The summer always brings top level sport to our TV screens and I must admit, I love it. I mean top level sport really does have it all; drama, adversity, rivalries, but most of all, it’s the best of the best trying to perform their best.
But are these athletes really at their best, or are they just at the limits of what we know?
Watching these athletes is exhilarating, but listening to the commentary is becoming increasingly frustrating as the commentators here in the UK frequently refer to the injuries the athletes have suffered and how inevitable they seem to be.
Are they inevitable? Are human beings designed to be injured? Or is the fact that they are getting injured so frequently simply a reflection on the training and medical practices of the industry?
Perhaps, if we look at things from a different angle, we could see a time when injuries are a rarity rather than the norm.
Perhaps, science is actually killing our sporting performance.
Part One: Is this right for me?
In every other part of life, you would be asking yourself this question regularly.
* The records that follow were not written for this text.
(* ===== verification/Visit.v ===== *)
(** Streaming verification: [visit_origin_range] of [v2_store.rs] and the operations built on
    it, [visit_verified], [verify_compact], [verification_report],
    [visit_verified_since_with_clients] and [verify_append_base]. A segment is read record by
    record, checked to its end, and only then replayed to a visitor.

    The visitor is a parameter: a state-changing call that may fail with an error of its own.
    What it did stays done when the visit fails later, so the visits are [st] computations over
    the visitor's state. So is [reopen], what reading a segment file again for the replay
    yields: the code opens the file a second time by its name, after the checks, and nothing
    makes the two readings agree; what is needed of it is a hypothesis of the theorems. *)
From Stdlib Require Import ZArith NArith Lia Ascii.
From stdpp Require Import base decidable list gmap strings sorting.
From S2P Require Import Prelude.
From S2P Require Import Text.
From S2P Require Import External.
From S2P Require Import Ids.
From S2P Require Import Frontier.
From S2P Require Import Batch.
From S2P Require Import Record.
From S2P Require Import Genesis.
From S2P Require Import Store.
From S2P Require Import Segment.
From S2P Require Import FrontierGraph.
From S2P Require Import Clients.
From S2P Require Import Coordination.
From S2P Require Import Batches.
From S2P Require Import Archive.
From S2P Require Import Append.
From S2P Require Import Ranges.

(** [E: From<V2StoreError>], with the two ways a model run ends that are not errors of the
    code. *)
Inductive Halt (E : Type) : Type :=
  | Halted (error : E)
  | HaltPanicked
  | HaltOutOfFuel.
Arguments Halted {E} error.
Arguments HaltPanicked {E}.
Arguments HaltOutOfFuel {E}.

Definition halt_of {E} (from : V2StoreError → E) (stop : Stop) : Halt E :=
  match stop with
  | Stopped error => Halted (from error)
  | Panicked => HaltPanicked
  | OutOfFuel => HaltOutOfFuel
  end.

(** ** Reading a file in pieces *)

(** What a [BufReader] with a buffer of [size] bytes yields, read by read. *)
Fixpoint buffer_reads (fuel size : nat) (b : bytes) : list bytes :=
  match fuel, b with
  | S fuel, _ :: _ => take size b :: buffer_reads fuel size (drop size b)
  | _, _ => []
  end.

(** [take(limit).read_until(b'\n', ..)]: the line with its newline, and what is left. *)
Fixpoint read_until (limit : N) (b : bytes) : bytes * bytes :=
  match b with
  | [] => ([], [])
  | c :: b' =>
      if (limit =? 0)%N then ([], b)
      else if Ascii.eqb c "010" then ([c], b')
      else let '(line, rest) := read_until (limit - 1) b' in (c :: line, rest)
  end.

(** [read_record_line]; the reader is what is left of the file. *)
Definition read_record_line (reader : bytes) (path : string)
    : result V2StoreError (option (bytes * bytes)) :=
  let '(line, rest) := read_until (saturating_add_u64 DEFAULT_MAX_V2_RECORD_BYTES 2) reader in
  if bool_decide (line = []) then Ok None
  else
    _ ← bail_if (negb (bool_decide (last line = Some "010"%char)))
          (Invalid ("segment has an unterminated or oversized record at " +:+ path));
    let line := take (length line - 1) line in
    _ ← bail_if (bool_decide (line = []))
          (Invalid ("segment contains an empty line at " +:+ path));
    Ok (Some (line, rest)).

Section stream.
Context `{Blake3}.

(** The body of the loop of [verify_segment_file]; its locals are [hasher], [observed] and
    [last]. *)
Definition hash_read (locals : hasher * N * option ascii) (buffer : bytes)
    : result V2StoreError (hasher * N * option ascii) :=
  let '(h, observed, _) := locals in
  observed ← ok_or (checked_add_u64 observed (N.of_nat (length buffer)))
               (Invalid "segment byte count overflow");
  Ok (hasher_update h buffer, observed, last buffer).
(* ===== verification/Streaming.v ===== *)
(** Streaming verification is sound: what [Visit.v] reads and hands to the visitor is what the
    retaining verification of [Ranges.v] returns, record for record, and every record a
    visitor sees, on a failing visit too, comes from a segment that was checked to its end. *)
From Stdlib Require Import ZArith NArith Lia Ascii.
From stdpp Require Import base decidable list gmap strings sorting.
From S2P Require Import Prelude.
From S2P Require Import Text.
From S2P Require Import External.
From S2P Require Import Ids.
From S2P Require Import Frontier.
From S2P Require Import Batch.
From S2P Require Import Record.
From S2P Require Import Genesis.
From S2P Require Import Store.
From S2P Require Import Segment.
From S2P Require Import FrontierGraph.
From S2P Require Import Clients.
From S2P Require Import Coordination.
From S2P Require Import Batches.
From S2P Require Import Archive.
From S2P Require Import Append.
From S2P Require Import Sealing.
From S2P Require Import Ranges.
From S2P Require Import Visit.

(** ** Reading lines *)

Lemma read_until_app limit b line rest :
  read_until limit b = (line, rest) → b = line ++ rest.
Proof.
  revert limit line. induction b as [|c b IH]; intros limit line Hrun; cbn in Hrun.
  { by injection Hrun as <- <-. }
  destruct (limit =? 0)%N; [by injection Hrun as <- <- |].
  destruct (Ascii.eqb c "010"); [by injection Hrun as <- <- |].
  destruct (read_until (limit - 1) b) as [l r] eqn:Hread. injection Hrun as <- <-.
  cbn. f_equal. by eapply IH.
Qed.

(** Only the last byte of what is read can be a newline. *)
Lemma read_until_newline limit b line rest :
  read_until limit b = (line, rest) → "010"%char ∉ take (length line - 1) line.
Proof.
  revert limit line. induction b as [|c b IH]; intros limit line Hrun; cbn in Hrun.
  { injection Hrun as <- <-. apply not_elem_of_nil. }
  destruct (limit =? 0)%N; [injection Hrun as <- <-; apply not_elem_of_nil |].
  destruct (Ascii.eqb_spec c "010"); [injection Hrun as <- <-; apply not_elem_of_nil |].
  destruct (read_until (limit - 1) b) as [l r] eqn:Hread. injection Hrun as <- <-.
  specialize (IH _ _ Hread). cbn [length]. rewrite Nat.sub_succ, Nat.sub_0_r.
  destruct l as [|c' l]; [apply not_elem_of_nil |]. cbn [length take] in *.
  rewrite Nat.sub_succ, Nat.sub_0_r in IH. apply not_elem_of_cons. done.
Qed.

Lemma read_record_line_Some reader path line rest :
  read_record_line reader path = Ok (Some (line, rest)) →
  reader = line_bytes line ++ rest ∧ line ≠ [] ∧ "010"%char ∉ line.
Proof.
  unfold read_record_line. destruct (read_until _ reader) as [l r] eqn:Hread.
  case_bool_decide; [done |]. intros Hrun. inv_ok. boolify. simplify_eq.
  split_and!; [| done | by eapply read_until_newline].
  rewrite (read_until_app _ _ _ _ Hread). f_equal.
  match goal with Hl : last l = _ |- _ => apply last_Some in Hl as [l' ->] end.
  by rewrite length_app, Nat.add_sub, take_app_length.
Qed.

Lemma read_record_line_None reader path : read_record_line reader path = Ok None → reader = [].
Proof.
  unfold read_record_line. destruct reader as [|c reader]; [done |].
  cbn [read_until]. destruct (_ =? 0)%N eqn:Hz; [by vm_compute in Hz |].
  destruct (Ascii.eqb c "010"); [cbn; intros; inv_ok; done |].
  destruct (read_until _ reader) as [l r]. cbn. intros Hrun. inv_ok. done.
Qed.

Lemma read_record_line_nil path : read_record_line [] path = Ok None.
Proof. done. Qed.

(** The lines a reader yields one after the other, up to its end. *)
Inductive reads (path : string) : bytes → list bytes → Prop :=
  | reads_nil : reads path [] []
  | reads_cons reader line rest lines :
      read_record_line reader path = Ok (Some (line, rest)) →
      reads path rest lines → reads path reader (line :: lines).

Lemma reads_lines path reader lines :
  reads path reader lines →
  reader = concat (line_bytes <$> lines) ∧
  Forall (λ line, line ≠ [] ∧ "010"%char ∉ line) lines.
Proof.
  induction 1 as [|reader line rest lines Hline _ [-> IH]]; [done |].
  apply read_record_line_Some in Hline as (-> & ? & ?). split; [done |]. by constructor.
Qed.

Lemma read_record_line_shorter reader path line rest :
  read_record_line reader path = Ok (Some (line, rest)) → (length rest < length reader)%nat.
Proof.
  intros (-> & _ & _)%read_record_line_Some. unfold line_bytes. rewrite !length_app. cbn. lia.
Qed.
It may well be on a subconscious level, but even with something as simple as choosing what to eat, our choices are often driven my how our bodies feel at that particular moment.
When it comes to movement and exercise though, this question rarely gets asked. You would trust your gut in every other situation, especially when you feel threatened, so why don’t we trust our bodies when it comes to movement?
The health and fitness industries use terms like ‘dysfunction’ and ‘not firing’ to describe our movement capabilities and our insatiable appetite for science has led to vast swathes of people not daring to do anything before science can approve it.
This has led to our natural instincts being buried beneath a mountain of external measures as we search for recognition that we are “doing it right”.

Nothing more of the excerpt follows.